• [Your goal]:
All that is required is the number of lines in this listing that hold "unfold".

• [Material shown]:
Definition handleFactory (source : ServiceRef) (c : factoryCommand) : F (error rtError) :=
  match c with
  | CreateBattleInternal p => createInternal source p
  | StopBattleInternal p => stopInternal source p
  | BindOutputInternal p => bindOutput source p
  | UnbindOutputInternal p => unbindOutput source p
  | StopGeneration p => stopGeneration source p
  | ReportQuarantinedFactory p => reportQuarantined source p
  | ApplyFactoryCreateResult p =>
      f ← fget (λ f, f);
      match p with Some r => if isRootSource f source then applyCreateResult r else fail Types.ErrInvalidClusterEnvelope | None => fail Types.ErrInvalidClusterEnvelope end
  | ApplyFactoryStopResult p =>
      f ← fget (λ f, f);
      match p with Some r => if isRootSource f source then applyStopResult r else fail Types.ErrInvalidClusterEnvelope | None => fail Types.ErrInvalidClusterEnvelope end
  | OtherFactoryCommand => fail Types.ErrUnknownCommand
  end.

(** ** The workers *)

(** [errors.Is(err, context.DeadlineExceeded)] *)
Fixpoint isDeadline (e : rtError) : bool :=
  match e with ContextDeadlineExceeded => true | JoinError es => existsb isDeadline es | _ => false end.
Definition isLifecycleDefect (e : rtError) : bool := errors_Is e ErrStopTimeout || errors_Is e ErrServiceFailed || isDeadline e.

Definition tryStop (ref : ServiceRef) : F (error rtError) :=
  a ← fask (λ l, ansStop l ref); fnote (FStopTried ref a) ;; mret a.
(** A result for the factory's own mailbox, of a stop or of a creation. *)
Definition post (stop : bool) (ref : ServiceRef) : F (error rtError) := a ← fask ansPost; fnote (FPosted stop ref a) ;; mret a.

(** The service for a task; a failure has the zero reference. *)
Definition makeBattle (self : ServiceRef) (t : factoryCreateTask) : F (ServiceRef * string) :=
  let r := ftRequest t in
  seed ← fask ansSeed;
  match NewBattleService (ftConfig t) seed with
  | Err e => mret (zeroRef, e)
  | Ok b =>
      match newBattleQuarantineBoundary (mkWorld b []) (mkBoundaryConfig (ciHost r) self (cbGeneration (ciRequest r))) with
      | Err e => mret (zeroRef, e)
      | Ok _ =>
          a ← fask (λ l, ansCreate l (cbBattleID (ciRequest r)));
          match a with
          | Ok ref => fnote (FMade (cbBattleID (ciRequest r)) ref) ;; mret (ref, "")
          | Err e => mret (zeroRef, e)
          end
      end
  end.

(** One turn of [createLoop]. *)
Definition createTurn : F unit :=
  f ← fget (λ f, f);
  match createQueue f with
  | [] => mret ()
  | t :: rest =>
      fmodify (set_createQueue rest) ;;
      made ← makeBattle (fSelf f) t;
      a ← post false made.1;
      match a with
      | None => postCreate (mkCreateResult t made.1 made.2)
      | Some _ => if negb (ID made.1 =? 0) then tryStop made.1 ;; mret () else mret ()
      end
  end.

(** The barrier, the evidence and the stop of one request. *)
Definition barrier (ref : ServiceRef) : F (error rtError * BattleDiagnosticEvidence) :=
  a ← fask (λ l, ansBarrier l ref);
  fnote (FCalled ref a) ;;
  match a with
  | Some e => mret (Some e, zeroEvidence)
  | None => ev ← fask (λ l, ansCapture l ref); fnote (FCalled ref None) ;; mret (None, default zeroEvidence ev)
  end.
Definition stopTurn : F unit :=
  f ← fget (λ f, f);
  match stopQueue f with
  | [] => mret ()
  | r :: rest =>
      fmodify (set_stopQueue rest) ;;
      b ← (if negb (siRelease r) then barrier (siRef r) else mret (None, zeroEvidence));
      err ← (match b.1 with Some e => mret (Some e) | None => tryStop (siRef r) end);
      let err := match err with
                 | Some e => if siRelease r && (errors_Is e ErrServiceClosed || errors_Is e ErrServiceNotFound) then None else Some e
                 | None => None
                 end in
      a ← post true (siRef r);
      match a with
      | None => postStop (mkStopResult r (match err with Some e => errorText e | None => "" end)
                            (match err with Some e => isLifecycleDefect e | None => false end) b.2)
      | Some _ => mret ()
      end
  end.

(** ** Runs *)

Definition rootRef (f : BattleFactoryService) : ServiceRef := mkRef (Node (fSelf f)) 0.
(** The results reach the mailbox from the workers only. *)
Definition external (f : BattleFactoryService) (source : ServiceRef) (c : factoryCommand) : Prop :=
  match c with ApplyFactoryCreateResult _ | ApplyFactoryStopResult _ => isRootSource f source = false | _ => True end.
Definition withResults (cs : list applyFactoryCreateResult) (ss : list applyFactoryStopResult) (w : fworld) : fworld := mkFW (factory w) (flog w) cs ss.

Inductive fstep : fworld → fworld → Prop :=
| f_handle source c w : external (factory w) source c → fstep w (handleFactory source c w).1
| f_create w : fstep w (createTurn w).1
| f_stop w : fstep w (stopTurn w).1
| f_created w r rest : createResults w = r :: rest →
    fstep w (handleFactory (rootRef (factory w)) (ApplyFactoryCreateResult (Some r)) (withResults rest (stopResults w) w)).1
| f_stopped w r rest : stopResults w = r :: rest →
    fstep w (handleFactory (rootRef (factory w)) (ApplyFactoryStopResult (Some r)) (withResults (createResults w) rest w)).1.
End Factory.

(** * The factory of the card battles: no service is forgotten

    [factoryOk] follows every service the creator has made through the factory, and
    ties what is answered to the host to what the host asked.  [system] puts the factory
    and the host together: each handles what the other has sent it, and the theorems
    about the host need no assumption about the factory any more. *)

(** ** Where a service is *)

Definition held (f : BattleFactoryService) (ref : ServiceRef) : Prop := ∃ id b, battles f !! id = Some b ∧ fbRef b = ref.
Definition tried (l : list factoryEvent) (ref : ServiceRef) : Prop := ∃ a, FStopTried ref a ∈ l.
(** The three ways the code gives a service up: the queue for orphans is full, the
    barrier of an orphan failed, the mailbox refused the result of a stop. *)
Definition givenUp (l : list factoryEvent) (ref : ServiceRef) : Prop :=
  (∃ id, FOrphanDropped id ref ∈ l) ∨ (∃ id, FOrphanKept id ref ∈ l) ∨ (∃ e, FPosted true ref (Some e) ∈ l).
Definition accounted (w : fworld) (ref : ServiceRef) : Prop :=
  held (factory w) ref ∨ (∃ r, r ∈ createResults w ∧ crRef r = ref) ∨ (∃ r, r ∈ stopQueue (factory w) ∧ siRef r = ref)
  ∨ (∃ r, r ∈ stopResults w ∧ siRef (srRequest r) = ref) ∨ tried (flog w) ref ∨ givenUp (flog w) ref.

Definition asked (l : list factoryEvent) (t : factoryCreateTask) : Prop := FReceived (ciHost (ftRequest t)) (ftRequest t) ∈ l.

(** [hand]: services that a step holds and has not put anywhere yet. *)
Record factoryOk (hand : list ServiceRef) (w : fworld) : Prop := {
  fo_made : ∀ id ref, FMade id ref ∈ flog w → ID ref ≠ 0 → accounted w ref ∨ ref ∈ hand;
  fo_queued : ∀ r, r ∈ stopQueue (factory w) → siOrphan r = false → held (factory w) (siRef r) ∨ tried (flog w) (siRef r);
  fo_stopped : ∀ r, r ∈ stopResults w → siOrphan (srRequest r) = false → held (factory w) (siRef (srRequest r)) ∨ tried (flog w) (siRef (srRequest r));
  fo_success : ∀ r, r ∈ stopResults w → srErr r = "" → tried (flog w) (siRef (srRequest r));
  fo_failed : ∀ r, r ∈ createResults w → crErr r ≠ "" → ID (crRef r) = 0;
  fo_tasks : ∀ t, t ∈ createQueue (factory w) → asked (flog w) t;
  fo_results : ∀ r, r ∈ createResults w → asked (flog w) (crTask r);
  fo_answers : ∀ to r a, FSent to (Created r) a ∈ flog w → ∃ q, FReceived to q ∈ flog w ∧ ciOperationID q = acOperationID r ∧ cbBattleID (ciRequest q) = acBattleID r
}.

Lemma tried_app l l' ref : tried l ref → tried (l ++ l') ref.
Proof. intros [a H]. exists a. apply elem_of_app. by left. Qed.
Lemma givenUp_app l l' ref : givenUp l ref → givenUp (l ++ l') ref.
Proof. intros [[id H]|[[id H]|[e H]]]; [left|right; left|right; right]; eexists; apply elem_of_app; by left. Qed.

(** What a step may always do: keep the queues and lose nothing. *)
Lemma accounted_mono w w' ref : accounted w ref →
  (held (factory w) ref → held (factory w') ref ∨ tried (flog w') ref) → (∀ r, r ∈ createResults w → r ∈ createResults w') →
  (∀ r, r ∈ stopQueue (factory w) → r ∈ stopQueue (factory w')) → (∀ r, r ∈ stopResults w → r ∈ stopResults w') →
  (∃ l, flog w' = flog w ++ l) → accounted w' ref.
Proof.
  intros [H|[(r & H & Hr)|[(r & H & Hr)|[(r & H & Hr)|[H|H]]]]] H1 H2 H3 H4 [l Hl]; unfold accounted.
  - destruct (H1 H); tauto.
  - right. left. exists r. auto.
  - do 2 right. left. exists r. auto.
  - do 3 right. left. exists r. auto.
  - do 4 right. left. rewrite Hl. by apply tried_app.
  - do 5 right. rewrite Hl. by apply givenUp_app.
Qed.

(** ** Steps *)

Definition answersReceived (l : list factoryEvent) (e : factoryEvent) : Prop :=
  match e with
  | FSent to (Created r) _ => ∃ q, FReceived to q ∈ l ∧ ciOperationID q = acOperationID r ∧ cbBattleID (ciRequest q) = acBattleID r
  | _ => True
  end.
Lemma ok_event hand hand' w e : factoryOk hand w → hand ⊆ hand' → (∀ id ref, e = FMade id ref → ref ∈ hand') → answersReceived (flog w) e →
  factoryOk hand' (mkFW (factory w) (flog w ++ [e]) (createResults w) (stopResults w)).
Proof.
  intros [H1 H2 H3 H4 H5 H6 H7 H8] Hh He Ha. split; cbn.
  - intros id ref Hin Hid. apply elem_of_app in Hin as [Hin|Hin]; [|apply list_elem_of_singleton in Hin; right; by apply (He id)].
    destruct (H1 id ref Hin Hid) as [Hx|Hx]; [left|right; by apply Hh]. apply (accounted_mono w); cbn; eauto.
  - intros r Hr Ho. destruct (H2 r Hr Ho); [by left|right; by apply tried_app].
  - intros r Hr Ho. destruct (H3 r Hr Ho); [by left|right; by apply tried_app].
  - intros r Hr Ho. by apply tried_app, H4.
  - done.
  - intros t Ht. unfold asked. apply elem_of_app. left. by apply H6.
  - intros r Hr. unfold asked. apply elem_of_app. left. by apply H7.
  - intros to r a Hin. assert (∃ q, FReceived to q ∈ flog w ∧ ciOperationID q = acOperationID r ∧ cbBattleID (ciRequest q) = acBattleID r) as (q & Hq & Hq').
    { apply elem_of_app in Hin as [Hin|Hin]; [by apply (H8 to r a)|]. apply list_elem_of_singleton in Hin. by subst e. }
    exists q. split; [apply elem_of_app; by left|done].
Qed.

Lemma ok_put hand ref w : factoryOk (ref :: hand) w → accounted w ref ∨ ref ∈ hand → factoryOk hand w.
Proof.
  intros [H1 H2 H3 H4 H5 H6 H7 H8] Ha. split; try done. intros id r Hin Hid. destruct (H1 id r Hin Hid) as [?|Hx]; [by left|].
  apply elem_of_cons in Hx as [->|?]; [done|by right].
Qed.
Lemma ok_zero hand ref w : factoryOk (ref :: hand) w → ID ref = 0 → factoryOk hand w.
Proof.
  intros [H1 H2 H3 H4 H5 H6 H7 H8] Ha. split; try done. intros id r Hin Hid. destruct (H1 id r Hin Hid) as [?|Hx]; [by left|].
  apply elem_of_cons in Hx as [->|?]; [done|by right].
Qed.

• [Result below]:
3